### PROBLEM TO WORK ON:
Please retype the listing below exactly, from its opening line through the line where "destruct (expected_keys_validated d" appears.

*** Opening of DATA UNDER STUDY ***

(** Anything else is turned away: the tool returns an [error] payload and
    neither the store nor the sheet is touched. *)
Lemma append_to_sheet_rejects (sj : json_str) (st : state) :
  match loads sj with
  | Decoded data => validated data = false
  | _ => True
  end ->
  exists v, append_to_sheet e sj st = (Return (Dumps v), st) /\
            has_error_field v = true.
Proof.
  intros H.
  unfold append_to_sheet, try_except, append_to_sheet_body.
  destruct (loads sj) as [data | msg | x0];
    [| eexists; split; reflexivity
     | cbn; unfold append_to_sheet_handler;
       destruct (exn_cls x0); eexists; split; reflexivity].
  unfold bind at 1. cbn [json_load]. unfold ret at 1.
  unfold bind at 1, lift at 1.
  destruct (all_in expected_keys data) as [[|] | x] eqn:Hall; cbn [negb].
  - unfold bind at 1, lift at 1.
    destruct data; try discriminate.
    + (* a str that contains the three keys *)
      cbn [py_getitem]. eexists. split; reflexivity.
    + (* a list that contains the three keys *)
      cbn [py_getitem]. eexists. split; reflexivity.
    + rewrite all_in_object in Hall. injection Hall as Hkeys.
      destruct (expected_keys_validated d Hkeys) as (v & Hl & Hv & Hd).
      cbn [py_getitem]. rewrite Hl.
      destruct v; cbn [is_list negb]; try (eexists; split; reflexivity).
      unfold bind at 1, lift at 1. cbn [py_iter]. unfold bind at 1.
      assert (Hbad : forallb valid_line_item l = false).
      { simpl in H. rewrite Hv, Hd, Hl in H. exact H. }
      destruct (check_line_items_invalid (JObj d) l st Hbad) as [[li Hc] | [x Hc]];
        rewrite Hc.
      * eexists. split; reflexivity.
      * unfold append_to_sheet_handler.
        destruct (exn_cls x); eexists; split; reflexivity.
  - eexists. split; reflexivity.
  - unfold append_to_sheet_handler.
    destruct (exn_cls x); eexists; split; reflexivity.
Qed.

End Validation.





(** C10. A JSON object that has [vendor], [date] and [line_items], with
    [line_items] the empty list, passes validation: the empty batch is
    appended and the tool returns [{status: success, rows_added: 0}]. *)
Theorem append_to_sheet_empty_receipt
    (e : env) (sj : json_str) (d : dict) (st : state) :
  loads sj = Decoded (JObj d) ->
  has_key "vendor" d = true ->
  has_key "date" d = true ->
  dict_get d "line_items" = Some (JArr []) ->
  sheets_ok e st "Sheet1" [] ->
  append_to_sheet e sj st
  = (Return (Dumps (JObj [("status", JStr "success");
                          ("rows_added", JNum (Int 0))])),
     mkState (categories_file st) true (requests st ++ [("Sheet1!A:D", [])])).
Proof.
  intros Hloads Hv Hd Hl Hok.
  assert (Hval : validated (JObj d) = true).
  { simpl. rewrite Hv, Hd, Hl. reflexivity. }
  assert (Hitems : line_items_of (JObj d) = []).
  { exact (line_items_of_validated d [] Hl). }
  rewrite (append_to_sheet_accepts e sj (JObj d) st Hloads Hval).
  unfold append_validated, try_except, bind.
  rewrite (append_receipt_validated e (JObj d) "Sheet1" st Hval)
    by (rewrite Hitems; exact Hok).
  rewrite Hitems. reflexivity.
Qed.

Lemma append_to_sheet_empty_receipt_witness :
  append_to_sheet env_ok (mkJsonStr "{...}" (Decoded (receipt []))) fresh_state
  = (Return (Dumps (JObj [("status", JStr "success");
                          ("rows_added", JNum (Int 0))])),
     mkState NoFile true ([] ++ [("Sheet1!A:D", [])])).
Proof.
  apply (append_to_sheet_empty_receipt env_ok
           (mkJsonStr "{...}" (Decoded (receipt [])))
           [("vendor", JStr "Corner Shop"); ("date", JStr "01/02/2024");
            ("line_items", JArr [])]
           fresh_state); try reflexivity.
  split; [right |]; reflexivity.
Defined.

(** * Further properties of the code *)

(** ** The registry tools on a store that is a JSON object *)

Lemma add_category_run (name : string) (d : dict) (l : list json) (st : state) :
  categories_file st = File (Decoded (JObj d)) ->
  stored_categories d = JArr l ->
  add_category name st
  = if existsb (is_str name) l
    then (Return (Dumps (JObj [("status", JStr "exists"); ("categories", JArr l)])), st)
    else (Return (Dumps (JObj [("status", JStr "added");
                               ("categories", JArr (l ++ [JStr name]))])),
          with_file (File (Decoded (categories_doc (JArr (l ++ [JStr name]))))) st).
Proof.
  intros Hfile Hl.
  unfold add_category, try_except, add_category_body.
  unfold bind at 1. rewrite (load_categories_object d st Hfile).
  fold (stored_categories d). rewrite Hl.
  unfold bind, lift, py_in. destruct (existsb (is_str name) l); reflexivity.
Qed.

Lemma remove_category_run (name : string) (d : dict) (l : list json) (st : state) :
  categories_file st = File (Decoded (JObj d)) ->
  stored_categories d = JArr l ->
  remove_category name st
  = if existsb (is_str name) l
    then (Return (Dumps (JObj [("status", JStr "removed");
                               ("categories", JArr (remove_first name l))])),
          with_file (File (Decoded (categories_doc (JArr (remove_first name l))))) st)
    else (Return (Dumps (JObj [("status", JStr "not_found"); ("categories", JArr l)])),
          st).
Proof.
  intros Hfile Hl.
  unfold remove_category, try_except, remove_category_body.
  unfold bind at 1. rewrite (load_categories_object d st Hfile).
  fold (stored_categories d). rewrite Hl.
  unfold bind, lift, py_in, py_remove.
  destruct (existsb (is_str name) l); reflexivity.
Qed.

Lemma stored_categories_doc (v : json) :
  stored_categories [("categories", v)] = v.
Proof. reflexivity. Qed.

Lemma existsb_is_str_false (name : string) (cs : list string) :
  ~ In name cs -> existsb (is_str name) (map JStr cs) = false.
Proof.
  intros Hin. destruct (existsb (is_str name) (map JStr cs)) eqn:E; [| reflexivity].
  apply existsb_is_str in E. contradiction.
Qed.

Lemma remove_first_strs (name : string) (cs : list string) :
  remove_first name (map JStr cs) = map JStr (remove_one name cs).
Proof.
  induction cs as [| c cs IH]; [reflexivity |].
  simpl. destruct (String.eqb c name); [reflexivity |].
  simpl. rewrite IH. reflexivity.
Qed.


Lemma count_occ_remove_one (name c : string) (cs : list string) :
  count_occ string_dec (remove_one name cs) c
  = if string_dec c name
    then Nat.pred (count_occ string_dec cs c)
    else count_occ string_dec cs c.
Proof.
  induction cs as [| x cs IH]; simpl.
  - destruct (string_dec c name); reflexivity.
  - destruct (String.eqb_spec x name) as [-> | Hne].
    + destruct (string_dec name c) as [<- | Hnc].
      * destruct (string_dec name name); [reflexivity | contradiction].
      * destruct (string_dec c name) as [-> | _]; [contradiction | reflexivity].
    + simpl. destruct (string_dec x c) as [-> | Hxc].
      * destruct (string_dec c name) as [-> | _]; [contradiction | ].
        rewrite IH. destruct (string_dec c name); [contradiction | reflexivity].
      * exact IH.
Qed.

Lemma load_categories_absent (st : state) :
  categories_file st = NoFile ->
  load_categories st
  = (Return (strs default_categories),
     with_file (File (Decoded (categories_doc (strs default_categories)))) st).
Proof.
  intros H. unfold load_categories, bind, get_state. rewrite H. reflexivity.
Qed.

*** Close of DATA UNDER STUDY ***

### WORKED SOLUTION:
(** Anything else is turned away: the tool returns an [error] payload and
    neither the store nor the sheet is touched. *)
Lemma append_to_sheet_rejects (sj : json_str) (st : state) :
  match loads sj with
  | Decoded data => validated data = false
  | _ => True
  end ->
  exists v, append_to_sheet e sj st = (Return (Dumps v), st) /\
            has_error_field v = true.
Proof.
  intros H.
  unfold append_to_sheet, try_except, append_to_sheet_body.
  destruct (loads sj) as [data | msg | x0];
    [| eexists; split; reflexivity
     | cbn; unfold append_to_sheet_handler;
       destruct (exn_cls x0); eexists; split; reflexivity].
  unfold bind at 1. cbn [json_load]. unfold ret at 1.
  unfold bind at 1, lift at 1.
  destruct (all_in expected_keys data) as [[|] | x] eqn:Hall; cbn [negb].
  - unfold bind at 1, lift at 1.
    destruct data; try discriminate.
    + (* a str that contains the three keys *)
      cbn [py_getitem]. eexists. split; reflexivity.
    + (* a list that contains the three keys *)
      cbn [py_getitem]. eexists. split; reflexivity.
    + rewrite all_in_object in Hall. injection Hall as Hkeys.
      destruct (expected_keys_validated d Hkeys) as (v & Hl & Hv & Hd).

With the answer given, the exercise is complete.